Task instructions = The lines to be copied are those below that contain "tauto".

Stored entries =
+++++

(* ===== verification/Checksum.v ===== *)
(** * The Internet checksum ([lwip/src/core/inet_chksum.c])

    The three versions of [lwip_standard_chksum] that the source offers (the
    build selects the second), over the address of the data, whose alignment
    they look at, and its bytes.  The reference is RFC 1071: the one's
    complement sum of the 16-bit words of the data. *)
From S2P Require Import Prelude Memory ByteOrder.

(** ** [lwip_standard_chksum], version 1 *)

(** [while (len > 1)]: the sum, and what is left of the data. *)
Fixpoint chksum1_loop (acc : Z) (data : list Z) : Z * list Z :=
  match data with
  | b0 :: b1 :: data =>
      let src := u16 (Z.shiftl (u8 b0) 8) in
      let src := Z.lor src (u8 b1) in
      chksum1_loop (u32 (acc + src)) data
  | _ => (acc, data)
  end.

Definition lwip_standard_chksum_1 (dataptr : Z) (data : list Z) : Z :=
  let '(acc, rest) := chksum1_loop 0 data in
  let acc := match rest with
             | b :: _ => u32 (acc + u16 (Z.shiftl (u8 b) 8))
             | [] => acc
             end in
  let acc := u32 (Z.shiftr acc 16 + Z.land acc 65535) in
  let acc := if Z.land acc 4294901760 =? 0 then acc
             else u32 (Z.shiftr acc 16 + Z.land acc 65535) in
  lwip_htons (u16 acc).

(** ** Version 2 *)

(** [while (len > 1)]: [sum += *ps++]. *)
Fixpoint sum_u16_loop (sum : Z) (ps : list Z) : Z * list Z :=
  match ps with
  | b0 :: b1 :: ps => sum_u16_loop (u32 (sum + le_decode [b0; b1])) ps
  | _ => (sum, ps)
  end.

(** [if (odd && len > 0)]: [t[1] = *pb++]. *)
Definition take_odd (odd : bool) (pb : list Z) : Z * list Z :=
  match pb with
  | b :: pb' => if odd then (u8 b, pb') else (0, pb)
  | [] => (0, pb)
  end.

(** [if (len > 0)]: the left-over byte goes to [t[0]]. *)
Definition take_tail (ps : list Z) : Z :=
  match ps with b :: _ => u8 b | [] => 0 end.

Definition is_odd (ptr : Z) : bool := negb (Z.land ptr 1 =? 0).

(** The last lines of versions 2 and 3: the end bytes, the folds, the swap. *)
Definition chksum_end (odd : bool) (sum t0 t1 : Z) : Z :=
  let sum := u32 (sum + le_decode [t0; t1]) in
  let sum := FOLD_U32T sum in
  let sum := FOLD_U32T sum in
  let sum := if odd then SWAP_BYTES_IN_WORD sum else sum in
  u16 sum.

Definition lwip_standard_chksum_2 (dataptr : Z) (data : list Z) : Z :=
  let odd := is_odd dataptr in
  let '(t1, pb) := take_odd odd data in
  let '(sum, ps) := sum_u16_loop 0 pb in
  let t0 := take_tail ps in
  chksum_end odd sum t0 t1.

(** ** Version 3 *)

(** [tmp = sum + w; if (tmp < sum) tmp++]. *)
Definition add_back_carry (sum w : Z) : Z :=
  let tmp := u32 (sum + w) in
  if tmp <? sum then u32 (tmp + 1) else tmp.

(** [while (len > 7)]. *)
Fixpoint sum_u32_loop (sum : Z) (pl : list Z) : Z * list Z :=
  match pl with
  | b0 :: b1 :: b2 :: b3 :: b4 :: b5 :: b6 :: b7 :: pl =>
      let tmp := add_back_carry sum (le_decode [b0; b1; b2; b3]) in
      let sum := add_back_carry tmp (le_decode [b4; b5; b6; b7]) in
      sum_u32_loop sum pl
  | _ => (sum, pl)
  end.

Definition lwip_standard_chksum_3 (dataptr : Z) (data : list Z) : Z :=
  let odd := is_odd dataptr in
  let '(t1, pb) := take_odd odd data in
  let ps := if odd && (0 <? Z.of_nat (length data)) then dataptr + 1 else dataptr in
  let '(sum, pl) :=
    match pb with
    | b0 :: b1 :: pb' =>
        if Z.land ps 3 =? 0 then (0, pb) else (u32 (0 + le_decode [b0; b1]), pb')
    | _ => (0, pb)
    end in
  let '(sum, ps) := sum_u32_loop sum pl in
  let sum := FOLD_U32T sum in
  let '(sum, ps) := sum_u16_loop sum ps in
  let t0 := take_tail ps in
  chksum_end odd sum t0 t1.

(** The build selects version 2. *)
Definition LWIP_CHKSUM (dataptr : Z) (data : list Z) : Z := lwip_standard_chksum_2 dataptr data.

(** [(u16_t)~x]. *)
Definition not16 (x : Z) : Z := u16 (Z.lnot x).

Definition inet_chksum (dataptr : Z) (data : list Z) : Z := not16 (LWIP_CHKSUM dataptr data).

(** ** The reference of RFC 1071 *)

(** One's complement addition of 16-bit numbers: the end-around carry. *)
Definition ones_add (x y : Z) : Z := let s := x + y in if s <? 65536 then s else s - 65535.

Fixpoint ones_sum (data : list Z) : Z :=
  match data with
  | b0 :: b1 :: data => ones_add (le_decode [b0; b1]) (ones_sum data)
  | [b] => u8 b
  | [] => 0
  end.

(** ** The arithmetic of one's complement sums *)

(** The plain sum of the bytes, those in the high half of a word taken 256
    times; [h] says which half comes first. *)
Fixpoint wsum (h : bool) (data : list Z) : Z :=
  match data with
  | [] => 0
  | b :: data => (if h then 256 else 1) * u8 b + wsum (negb h) data
  end.

(** [acc] stands for [w]: the sums the code keeps are equal modulo 65535, and
    zero only together. *)
Record sums (acc w : Z) : Prop := {
  sums_acc : 0 <= acc;
  sums_w : 0 <= w;
  sums_mod : acc mod 65535 = w mod 65535;
  sums_zero : acc = 0 <-> w = 0 }.

Definition canon (w : Z) : Z := if w =? 0 then 0 else (w - 1) mod 65535 + 1.

Lemma wsum_nonneg h data : 0 <= wsum h data.
Proof.
  revert h. induction data as [|b data IH]; intros h; simpl; [done|].
  pose proof (u8_range b). specialize (IH (negb h)). destruct h; lia.
Qed.

Lemma wsum_app h l1 l2 :
  wsum h (l1 ++ l2) = wsum h l1 + wsum (xorb h (Nat.odd (length l1))) l2.
Proof.
  revert h. induction l1 as [|b l1 IH]; intros h; cbn [app wsum length]; [by rewrite xorb_false_r|].
  rewrite IH, Nat.odd_succ, <- Nat.negb_odd. destruct h, (Nat.odd (length l1)); simpl; lia.
Qed.

Lemma wsum_swap h data : (256 * wsum h data) mod 65535 = wsum (negb h) data mod 65535.
Proof.
  revert h. induction data as [|b data IH]; intros h; cbn [wsum]; [done|].
  rewrite Z.mul_add_distr_l, Z.add_mod, IH, <- Z.add_mod by done.
  destruct h; cbn [negb]; [|f_equal; lia].
  replace (256 * (256 * u8 b) + wsum true data) with (1 * u8 b + wsum true data + u8 b * 65535) by lia.
  by rewrite Z.mod_add.
Qed.

Lemma wsum_zero h data : wsum h data = 0 <-> wsum (negb h) data = 0.
Proof.
  revert h. induction data as [|b data IH]; intros h; cbn [wsum]; [done|].
  pose proof (u8_range b). pose proof (wsum_nonneg h data).
  pose proof (wsum_nonneg (negb h) data). specialize (IH h).
  rewrite negb_involutive. destruct h; cbn [negb] in *; lia.
Qed.

Lemma wsum_le h data : wsum h data <= 65535 * ((Z.of_nat (length data) + 1) / 2) /\
  wsum h data <= 65535 * Z.of_nat (length data).
Proof.
  assert (forall n l, (length l <= n)%nat -> forall h,
    wsum h l <= 65535 * ((Z.of_nat (length l) + 1) / 2)) as Hw.
  { clear. induction n as [|n IH]; intros [|b0 [|b1 l]] Hl h; cbn [length wsum] in *; try lia.
    - done.
    - done.
    - pose proof (u8_range b0). destruct h; change ((Z.of_nat 1 + 1) / 2) with 1; lia.
    - pose proof (u8_range b0). pose proof (u8_range b1).
      specialize (IH l ltac:(lia) (negb (negb h))).
      replace (Z.of_nat (S (S (length l))) + 1) with (Z.of_nat (length l) + 1 + 1 * 2) by lia.
      rewrite Z.div_add by done. destruct h; cbn [negb] in *; lia. }
  split; [by eapply Hw|]. transitivity (65535 * ((Z.of_nat (length data) + 1) / 2));
    [by eapply Hw|]. apply Z.mul_le_mono_nonneg_l; [done|].
  destruct data; [done|]. cbn [length]. apply Z.div_le_upper_bound; lia.
Qed.

(** ** What the operations do to a sum *)

Lemma sums_refl w : 0 <= w -> sums w w.
Proof. by split. Qed.

Lemma sums_add a w b v : sums a w -> sums b v -> sums (a + b) (w + v).
Proof.
  intros [Ha Hw Hm Hz] [Hb Hv Hm' Hz']. split; [lia..| |lia].
  by rewrite Z.add_mod, Hm, Hm', <- Z.add_mod.
Qed.

Lemma sums_trans a b w : sums a b -> sums b w -> sums a w.
Proof. intros [????] [????]. split; [done..|congruence|tauto]. Qed.

Lemma sums_sym a b : sums a b -> sums b a.
Proof. intros [????]. by split. Qed.

Lemma sums_canon a w : sums a w -> a <= 65535 -> a = canon w.
Proof.
  intros [Ha Hw Hm Hz] Hle. unfold canon. case (Z.eqb_spec w 0); [tauto|]. intros Hne.
  revert Hm. generalize (Z.div_mod w 65535) (Z.div_mod a 65535). Z.div_mod_to_equations. lia.
Qed.

Lemma canon_sums w : 0 <= w -> sums (canon w) w /\ canon w <= 65535.
Proof.
  intros Hw. unfold canon. destruct (Z.eqb_spec w 0) as [->|Hne]; [by repeat split|].
  pose proof (Z.mod_pos_bound (w - 1) 65535 ltac:(lia)). split; [|lia]. split; [lia..| |lia].
  rewrite Z.add_mod_idemp_l by done. f_equal. lia.
Qed.

Lemma sums_wsum h a data : sums a (256 * wsum h data) -> sums a (wsum (negb h) data).
Proof.
  intros Hs. refine (sums_trans _ _ _ Hs _).
  pose proof (wsum_nonneg h data). pose proof (wsum_nonneg (negb h) data).
  pose proof (wsum_zero h data). split; [lia..|by rewrite wsum_swap|lia].
Qed.

Lemma FOLD_range u : 0 <= u < 4294967296 -> 0 <= FOLD_U32T u <= 131070.
Proof. intros Hu. rewrite FOLD_arith by done. Z.div_mod_to_equations. lia. Qed.

Lemma FOLD_range2 u : 0 <= u <= 131070 -> 0 <= FOLD_U32T u <= 65535.
Proof. intros Hu. rewrite FOLD_arith by lia. Z.div_mod_to_equations. lia. Qed.

Lemma sums_fold a w : sums a w -> a < 4294967296 -> sums (FOLD_U32T a) w.
Proof.
  intros Hs Hlt. refine (sums_trans _ _ _ _ Hs). pose proof (sums_acc _ _ Hs).
  rewrite FOLD_arith by lia. split; Z.div_mod_to_equations; lia.
Qed.

Lemma SWAP_range a : 0 <= SWAP_BYTES_IN_WORD a <= 65535.
Proof. rewrite SWAP_arith. Z.div_mod_to_equations. lia. Qed.

Lemma sums_swap a w : sums a w -> a <= 65535 -> sums (SWAP_BYTES_IN_WORD a) (256 * w).
Proof.
  intros Hs Hle. pose proof (sums_acc _ _ Hs). pose proof (SWAP_range a).
  apply (sums_trans _ (256 * a)).
  - rewrite SWAP_arith in *. split; Z.div_mod_to_equations; lia.
  - destruct Hs as [? ? Hm ?]. split; [lia..| |lia]. by rewrite Z.mul_mod, Hm, <- Z.mul_mod.
Qed.

Lemma sums_ones_add x y : 0 <= x <= 65535 -> 0 <= y <= 65535 ->
  sums (ones_add x y) (x + y) /\ ones_add x y <= 65535.
Proof.
  intros Hx Hy. unfold ones_add. case_match; [split; [apply sums_refl|]; lia|].
  split; [|lia]. split; [lia..| |lia]. replace (x + y) with (x + y - 65535 + 1 * 65535) at 2 by lia.
  by rewrite Z.mod_add.
Qed.

(** Two bytes of the data at a time. *)
Lemma list_pair_ind {A} (P : list A -> Prop) :
  P [] -> (forall b, P [b]) -> (forall b0 b1 l, P l -> P (b0 :: b1 :: l)) -> forall l, P l.
Proof.
  intros H0 H1 H2. fix go 1. intros [|b0 [|b1 l]]; [exact H0|exact (H1 b0)|exact (H2 b0 b1 l (go l))].
Qed.

Lemma le_decode_pair b0 b1 : le_decode [b0; b1] = u8 b0 + 256 * u8 b1.
Proof. cbn [le_decode]. lia. Qed.

Lemma le_decode_pair_range b0 b1 : 0 <= le_decode [b0; b1] <= 65535.
Proof. rewrite le_decode_pair. pose proof (u8_range b0). pose proof (u8_range b1). lia. Qed.

Lemma wsum_pair b0 b1 l : wsum false (b0 :: b1 :: l) = le_decode [b0; b1] + wsum false l.
Proof. rewrite le_decode_pair. cbn [wsum negb]. lia. Qed.

Lemma ones_sum_sums data : sums (ones_sum data) (wsum false data) /\ ones_sum data <= 65535.
Proof.
  induction data as [|b|b0 b1 l [IH IHle]] using list_pair_ind; cbn [ones_sum].
  - split; [by apply sums_refl|done].
  - pose proof (u8_range b). cbn [wsum negb]. split; [|lia].
    replace (1 * u8 b + 0) with (u8 b) by lia. apply sums_refl. lia.
  - rewrite wsum_pair. pose proof (le_decode_pair_range b0 b1).
    destruct (sums_ones_add (le_decode [b0; b1]) (ones_sum l)) as [Hs Hle];
      [lia|split; [apply IH|done]|]. split; [|done].
    apply (sums_trans _ _ _ Hs), sums_add; [|done]. apply sums_refl. lia.
Qed.

(** The only 16-bit number that stands for the sum of the data. *)
Lemma sums_ones_sum a data : sums a (wsum false data) -> a <= 65535 -> a = ones_sum data.
Proof.
  intros Hs Hle. destruct (ones_sum_sums data) as [Hs' Hle'].
  rewrite (sums_canon _ _ Hs Hle). symmetry. by apply sums_canon.
Qed.

(** ** The three versions compute the reference *)

Lemma take_odd_wsum odd data :
  256 * u8 (take_odd odd data).1 + wsum false (take_odd odd data).2 = wsum odd data.
Proof.
  destruct data as [|b data]; [by destruct odd|]. destruct odd; cbn [take_odd fst snd wsum negb].
  - unfold u8 at 1. rewrite Z.mod_small by apply u8_range. lia.
  - change (u8 0) with 0. lia.
Qed.

Lemma take_odd_length odd data : (length (take_odd odd data).2 <= length data)%nat.
Proof. destruct data; [done|]. destruct odd; simpl; lia. Qed.

Lemma take_tail_range ps : 0 <= take_tail ps < 256.
Proof. destruct ps; [done|apply u8_range]. Qed.

Lemma sum_u16_loop_wsum sum ps :
  0 <= sum -> sum + wsum false ps < 4294967296 ->
  sum <= (sum_u16_loop sum ps).1 /\
  (sum_u16_loop sum ps).1 + take_tail (sum_u16_loop sum ps).2 = sum + wsum false ps.
Proof.
  revert sum. induction ps as [|b|b0 b1 l IH] using list_pair_ind; intros sum Hs Hlt.
  - simpl in *. lia.
  - cbn [sum_u16_loop fst snd take_tail wsum]. lia.
  - cbn [sum_u16_loop]. rewrite wsum_pair in *. pose proof (le_decode_pair_range b0 b1).
    pose proof (wsum_nonneg false l). rewrite u32_small by lia.
    destruct (IH (sum + le_decode [b0; b1])); lia.
Qed.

+++++

Response area =
Proof. intros [????] [????]. split; [done..|congruence|tauto]. Qed.
  intros [Ha Hw Hm Hz] Hle. unfold canon. case (Z.eqb_spec w 0); [tauto|]. intros Hne.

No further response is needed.